While the businesses are operating soundly, the stocks of these companies are not. As the housing market continued to implode this summer and fears of a credit crisis mounted, First Cash Financial's stock also took a hit, tumbling almost 20% in two months. Most of its competitors took similar or worse hits -- Advance America (NYSE: AEA ) is off by more than 40% -- and while First Cash has recovered, it remains very expensive compared with the rest of the industry.

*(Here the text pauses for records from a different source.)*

(** X4. In both modes a file that can be seen when the run starts and that
    the run never hands to [delete_file] is still there at the end,
    unchanged: neither a deletion nor a move to the trash touches any
    other file. *)
Theorem untouched_files_remain :
  (∀ w (d : list (string * list string)) keep_strategy use_trash k f,
      visible w k f →
      k ∉ attempted_paths (printed (auto_delete w d keep_strategy use_trash)) →
      visible (sw (auto_delete w d keep_strategy use_trash)) k f)
  ∧ (∀ w (d : list (string * list string)) inputs k f,
      visible w k f →
      k ∉ attempted_paths (printed (interactive_delete w d inputs).2) →
      visible (sw (interactive_delete w d inputs).2) k f).
Proof.
  split.
  - intros w d keep_strategy use_trash k f Hvis Hk.
    destruct (frame_auto_delete_fold keep_strategy use_trash d (new_session w))
      as (ds & Ha & Hv).
    apply Hv; [done|]. unfold auto_delete in Hk. by rewrite Ha in Hk.
  - intros w d inputs k f Hvis Hk.
    destruct (frame_interactive_delete w d inputs) as (ds & Ha & Hv).
    apply Hv; [done|]. by rewrite Ha in Hk.
Qed.

Lemma stat_info_visible w p x : stat_info w p = Some x → ∃ f, visible w p f.
Proof.
  unfold stat_info, getmtime, os_stat. destruct (fs w !! p) as [f|] eqn:Hp; [|done].
  destruct (st_ok f) eqn:Hst; [|done]. intros _. by exists f.
Qed.

Lemma paths_with_info_visible keep_strategy w (paths : list string) x :
  x ∈ paths_with_info keep_strategy w paths → ∃ f, visible w (info_path x) f.
Proof.
  unfold paths_with_info. rewrite apply_strategy_perm.
  intros (p & Hp & Hx)%list_elem_of_omap.
  rewrite (stat_info_path _ _ _ Hx). by eapply stat_info_visible.
Qed.

(** The invariant of the loop of [auto_delete]: every mentioned path
    belongs to a group already worked on, no kept file was attempted,
    and every kept file is there. *)
Lemma auto_delete_fold_kept_exist keep_strategy use_trash
    (d : list (string * list string)) s seen :
  named_in seen s → apart s →
  (∀ k, k ∈ kept_paths (printed s) → ∃ f, visible (sw s) k f) →
  NoDup (mjoin d.*2) → (∀ x, x ∈ mjoin d.*2 → x ∉ seen) →
  ∀ k, k ∈ kept_paths (printed (foldl (auto_delete_group keep_strategy use_trash) s d)) →
       ∃ f, visible (sw (foldl (auto_delete_group keep_strategy use_trash) s d)) k f.
Proof.
  revert s seen. induction d as [|g d IH];
    intros s seen Hseen Hap Hkept Hnd Hdisj; [done|].
  simpl in *. apply NoDup_app in Hnd as (Hg & Hgd & Hd).
  set (s' := auto_delete_group keep_strategy use_trash s g).
  pose proof (auto_delete_group_step keep_strategy use_trash s g Hg) as Hstep.
  destruct (group_step_apart g.2 seen s s') as [Hap' Hseen']; [done..| |].
  { intros x Hx. apply Hdisj, elem_of_app. by left. }
  apply (IH s' (seen ++ g.2)); [done..| |done|].
  - destruct Hstep as (ks & ds & Hk & Ha & Hks & Hds & Hkd).
    destruct (frame_auto_delete_group keep_strategy use_trash s g)
      as (ds' & Ha' & Hframe).
    rewrite Ha in Ha'. apply (inj (app _)) in Ha' as <-.
    intros k. unfold s'. rewrite Hk. intros [Hin|Hin]%elem_of_app.
    + destruct (Hkept k Hin) as [f Hf]. exists f. apply Hframe; [done|].
      intros Hkd'. apply (Hdisj k); [apply elem_of_app; left; by apply Hds|].
      apply Hseen. by left.
    + assert (∃ f, visible (sw s) k f) as [f Hf].
      { unfold auto_delete_group in Hk.
        destruct (paths_with_info keep_strategy (sw s) g.2) as [|keep others] eqn:Hpwi.
        - rewrite <-(app_nil_r (kept_paths (printed s))) in Hk at 1.
          apply (inj (app _)) in Hk as <-. by apply elem_of_nil in Hin.
        - rewrite batch_kept in Hk. simpl in Hk. rewrite kept_paths_app in Hk.
          apply (inj (app _)) in Hk as <-. simpl in Hin.
          apply list_elem_of_singleton in Hin as ->.
          apply (paths_with_info_visible keep_strategy _ g.2). rewrite Hpwi. left. }
      exists f. apply Hframe; [done|]. by apply Hkd.
  - intros x Hx [Hs|Hs]%elem_of_app.
    + apply (Hdisj x); [|done]. apply elem_of_app. by right.
    + by apply (Hgd x).
Qed.

(** X5. When the groups share no path, every file [auto_delete] announces as
    kept is in the file system when [auto_delete] returns. *)
Theorem kept_files_exist_after_auto_delete w (d : list (string * list string))
    keep_strategy use_trash :
  NoDup (mjoin d.*2) →
  ∀ k, k ∈ kept_paths (printed (auto_delete w d keep_strategy use_trash)) →
       ∃ f, visible (sw (auto_delete w d keep_strategy use_trash)) k f.
Proof.
  intros Hnd. destruct (new_session_apart w) as [Hap Hseen].
  apply (auto_delete_fold_kept_exist _ _ _ _ []); [done..| |done|].
  - by intros k ?%elem_of_nil.
  - by intros x _ ?%elem_of_nil.
Qed.
End frame_facts.

(** ** The trash loses nothing; a permanent deletion only removes *)

Lemma nothing_lost_refl w : nothing_lost w w.
Proof. split; [done|]. eauto. Qed.

Lemma nothing_lost_trans w1 w2 w3 :
  nothing_lost w1 w2 → nothing_lost w2 w3 → nothing_lost w1 w3.
Proof.
  intros [Hs1 Hf1] [Hs2 Hf2]. split; [lia|].
  intros q f Hq. destruct (Hf1 q f Hq) as [q' Hq']. eauto.
Qed.

Lemma trash_safe_refl s : trash_safe s s.
Proof. intros Hv. split; [done|apply nothing_lost_refl]. Qed.

Lemma trash_safe_trans s1 s2 s3 : trash_safe s1 s2 → trash_safe s2 s3 → trash_safe s1 s3.
Proof.
  intros H12 H23 Hv. destruct (H12 Hv) as [Hv2 Hl12]. destruct (H23 Hv2) as [Hv3 Hl23].
  split; [done|]. by eapply nothing_lost_trans.
Qed.

Section trash_facts.
Context {P : Platform}.
Implicit Types (w : world) (s : session).
Implicit Types (pwm : list (string * Z * Z)).

Lemma delete_file_trash_safe w filepath :
  all_visible w →
  all_visible (delete_file w filepath true).2
  ∧ nothing_lost w (delete_file w filepath true).2.
Proof.
  intros Hv.
  assert (fs w !! trash_path w filepath = None) as Hfree.
  { destruct (fs w !! trash_path w filepath) as [g|] eqn:Hg; [|done].
    pose proof (trash_path_free w filepath) as Hex.
    rewrite (os_path_exists_visible w _ g) in Hex; [done|]. split; [done|]. eauto. }
  rewrite delete_file_cases.
  destruct (true && negb (mkdir_ok w)); [split; [done|apply nothing_lost_refl]|].
  destruct (fs w !! filepath) as [f|] eqn:Hp;
    [|split; [done|apply nothing_lost_refl]].
  assert (trash_path w filepath ≠ filepath) as Hne by congruence.
  destruct (rm_ok f); simpl.
  - unfold nothing_lost. split_and!.
    + intros q g. simpl. rewrite lookup_insert_Some, lookup_delete_Some.
      intros [[_ <-]|[_ [_ Hq]]]; eauto.
    + simpl. rewrite map_size_insert_None by by rewrite lookup_delete_ne.
      rewrite map_size_delete_Some by eauto.
      assert (size (fs w) ≠ 0); [|lia].
      intros Hz%map_size_empty_inv. by rewrite Hz in Hp.
    + intros q g Hq. simpl. destruct (decide (q = filepath)) as [->|Hqp].
      * exists (trash_path w filepath). rewrite lookup_insert_eq. congruence.
      * exists q. rewrite lookup_insert_ne, lookup_delete_ne by congruence. done.
  - destruct (rd_ok f); [|split; [done|apply nothing_lost_refl]].
    unfold nothing_lost. split_and!.
    + intros q g. simpl. rewrite lookup_insert_Some.
      intros [[_ <-]|[_ Hq]]; eauto.
    + simpl. rewrite map_size_insert_None by done. lia.
    + intros q g Hq. exists q. simpl. rewrite lookup_insert_ne by congruence. done.
Qed.

Lemma delete_file_permanent_removes w filepath :
  only_removed w (delete_file w filepath false).2
  ∧ ((delete_file w filepath false).1.1 = true →
     fs (delete_file w filepath false).2 !! filepath = None).
Proof.
  rewrite delete_file_cases. simpl.
  destruct (fs w !! filepath) as [f|] eqn:Hp; [|split; [by intros q f|done]].
  destruct (rm_ok f); simpl; [|split; [by intros q g|done]]. split.
  - intros q g. simpl. rewrite lookup_delete_Some. by intros [_ ?].
  - intros _. apply lookup_delete_eq.
Qed.
End trash_facts.

(** ** Properties kept by every step are kept by the loops *)

(** A relation between sessions that holds across printing a message
    and across one call of [delete_and_count] holds across the batch
    loops, the work of [auto_delete] and the interactive prompt. *)
Section session_closure.
Context {P : Platform} (use_trash : bool) (R : session → session → Prop).
Hypothesis R_refl : ∀ s, R s s.
Hypothesis R_trans : ∀ s1 s2 s3, R s1 s2 → R s2 s3 → R s1 s3.
Hypothesis R_say : ∀ s ev, attempted_paths [ev] = [] → R s (say s ev).
Hypothesis R_delete :
  ∀ file_size s path, R s (delete_and_count use_trash file_size s path).

Lemma closure_batch file_size s (paths : list string) :
  R s (foldl (delete_and_count use_trash file_size) s paths).
Proof.
  revert s. induction paths as [|p paths IH]; intros s; simpl; [apply R_refl|].
  eapply R_trans; [apply R_delete|apply IH].
Qed.

Lemma closure_auto_delete_group keep_strategy s (g : string * list string) :
  R s (auto_delete_group keep_strategy use_trash s g).
Proof.
  unfold auto_delete_group.
  destruct (paths_with_info keep_strategy (sw s) g.2) as [|keep others];
    [apply R_refl|].
  eapply R_trans; [|apply closure_batch].
  by apply (R_say s (Keeping (info_path keep))).
Qed.

Lemma closure_auto_delete_fold keep_strategy (d : list (string * list string)) s :
  R s (foldl (auto_delete_group keep_strategy use_trash) s d).
Proof.
  revert s. induction d as [|g d IH]; intros s; simpl; [apply R_refl|].
  eapply R_trans; [apply closure_auto_delete_group|apply IH].
Qed.

Lemma closure_d_command (pwm : list (string * Z * Z)) file_size s choice :
  R s (d_command use_trash pwm file_size s choice).
Proof.
  unfold d_command.
  destruct (split choice !! 1%nat) as [token|]; [|by apply R_say].
  destruct (py_int token) as [num|]; [|by apply R_say].
  destruct (num =? 0)%Z; [by apply R_say|].
  destruct ((1 <=? num)%Z && (num <? Z.of_nat (length pwm))%Z); [|by apply R_say].
  destruct (pwm !! Z.to_nat num) as [x|]; [|by apply R_say].
  apply R_delete.
Qed.

Lemma closure_prompt_loop inputs (pwm : list (string * Z * Z)) file_size s :
  R s (prompt_loop inputs use_trash pwm file_size s).1.2.
Proof.
  revert s. induction inputs as [|line rest IH]; intros s; simpl; [apply R_refl|].
  repeat case_bool_decide; try apply R_refl.
  - destruct rest as [|line' rest']; [apply R_refl|].
    case_bool_decide; [apply closure_batch|apply R_refl].
  - destruct (String.prefix "d " (lower (strip line))).
    + eapply R_trans; [apply closure_d_command|apply IH].
    + eapply R_trans; [|apply IH]. by apply (R_say s InvalidCommand).
Qed.

Lemma closure_interactive_groups groups inputs s :
  R s (interactive_groups groups inputs use_trash s).2.
Proof.
  revert s inputs. induction groups as [|[file_hash paths] groups IH];
    intros s inputs; simpl; [apply R_refl|].
  destruct (paths_with_mtime (sw s) paths) as [|orig others] eqn:Hpwm;
    [apply R_refl|].
  pose proof (closure_prompt_loop inputs (orig :: others) orig.2
                (say s (Keeping orig.1.1))) as Hloop.
  destruct (prompt_loop inputs use_trash (orig :: others) orig.2
              (say s (Keeping orig.1.1))) as [[how s'] inputs'].
  simpl in Hloop.
  assert (R s s') as Hss'.
  { eapply R_trans; [|exact Hloop]. by apply (R_say s (Keeping orig.1.1)). }
  destruct how; simpl; [|done..].
  eapply R_trans; [exact Hss'|apply IH].
Qed.
End session_closure.

Section mode_properties.
Context {P : Platform}.
Implicit Types (w : world) (s : session).

Lemma trash_safe_say s ev : trash_safe s (say s ev).
Proof. intros Hv. split; [done|apply nothing_lost_refl]. Qed.

Lemma trash_safe_delete file_size s path :
  trash_safe s (delete_and_count true file_size s path).
Proof.
  intros Hv. destruct (delete_and_count_spec true file_size s path) as [-> _].
  by apply delete_file_trash_safe.
Qed.

(** X6. In trash mode, when every file can be seen, a run loses no file:
    at the end the file system holds at least as many files as before
    (more when a move that fails leaves a copy in the trash), every file
    it held is found in it under some path, and every file can still be
    seen.  This holds for [auto_delete] and for the interactive loop. *)
Theorem trash_mode_loses_nothing :
  (∀ w (d : list (string * list string)) keep_strategy,
      all_visible w →
      all_visible (sw (auto_delete w d keep_strategy true))
      ∧ nothing_lost w (sw (auto_delete w d keep_strategy true)))
  ∧ (∀ groups inputs s,
      all_visible (sw s) →
      all_visible (sw (interactive_groups groups inputs true s).2)
      ∧ nothing_lost (sw s) (sw (interactive_groups groups inputs true s).2)).
Proof.
  split.
  - intros w d keep_strategy Hv.
    apply (closure_auto_delete_fold true trash_safe trash_safe_refl trash_safe_trans
             (λ s ev _, trash_safe_say s ev) trash_safe_delete
             keep_strategy d (new_session w) Hv).
  - intros groups inputs s Hv.
    apply (closure_interactive_groups true trash_safe trash_safe_refl trash_safe_trans
             (λ s ev _, trash_safe_say s ev) trash_safe_delete groups inputs s Hv).
Qed.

Looking at forward earnings estimates, First Cash trades as high as a 36% premium to CompuCredit, Cash America (NYSE: CSH ) , and EZCORP (Nasdaq: EZPW ) , and has done so for a while. That may be because it has less exposure to some of the troubles others have. For example, while new regulations in Oregon crimped profits by a penny a share for First Cash, Advance America will be closing 45 stores there (as well as more than 100 payday loan centers in Pennsylvania), because of tough new laws enacted in the state.
The grandstanding by local politicians -- which has led to payday loans being banned in Georgia, caps on interest rates charged in North Carolina, and harmful legislation in dozens of states -- does not exist in Mexico. This explains why many such lenders are increasingly going international, opening branches in Canada and the U.K.
The fact that the services remain popular, even though the industry is allegedly preying on its customers, highlights the need for short-term loans -- a need that traditional financial institutions have failed to fill.
As good as First Cash Financial's results have been, those results are already reflected in its share price. Investors should probably wait for the next legislative shoe to fall or the next credit brouhaha to erupt, thus making an entry point more attractive.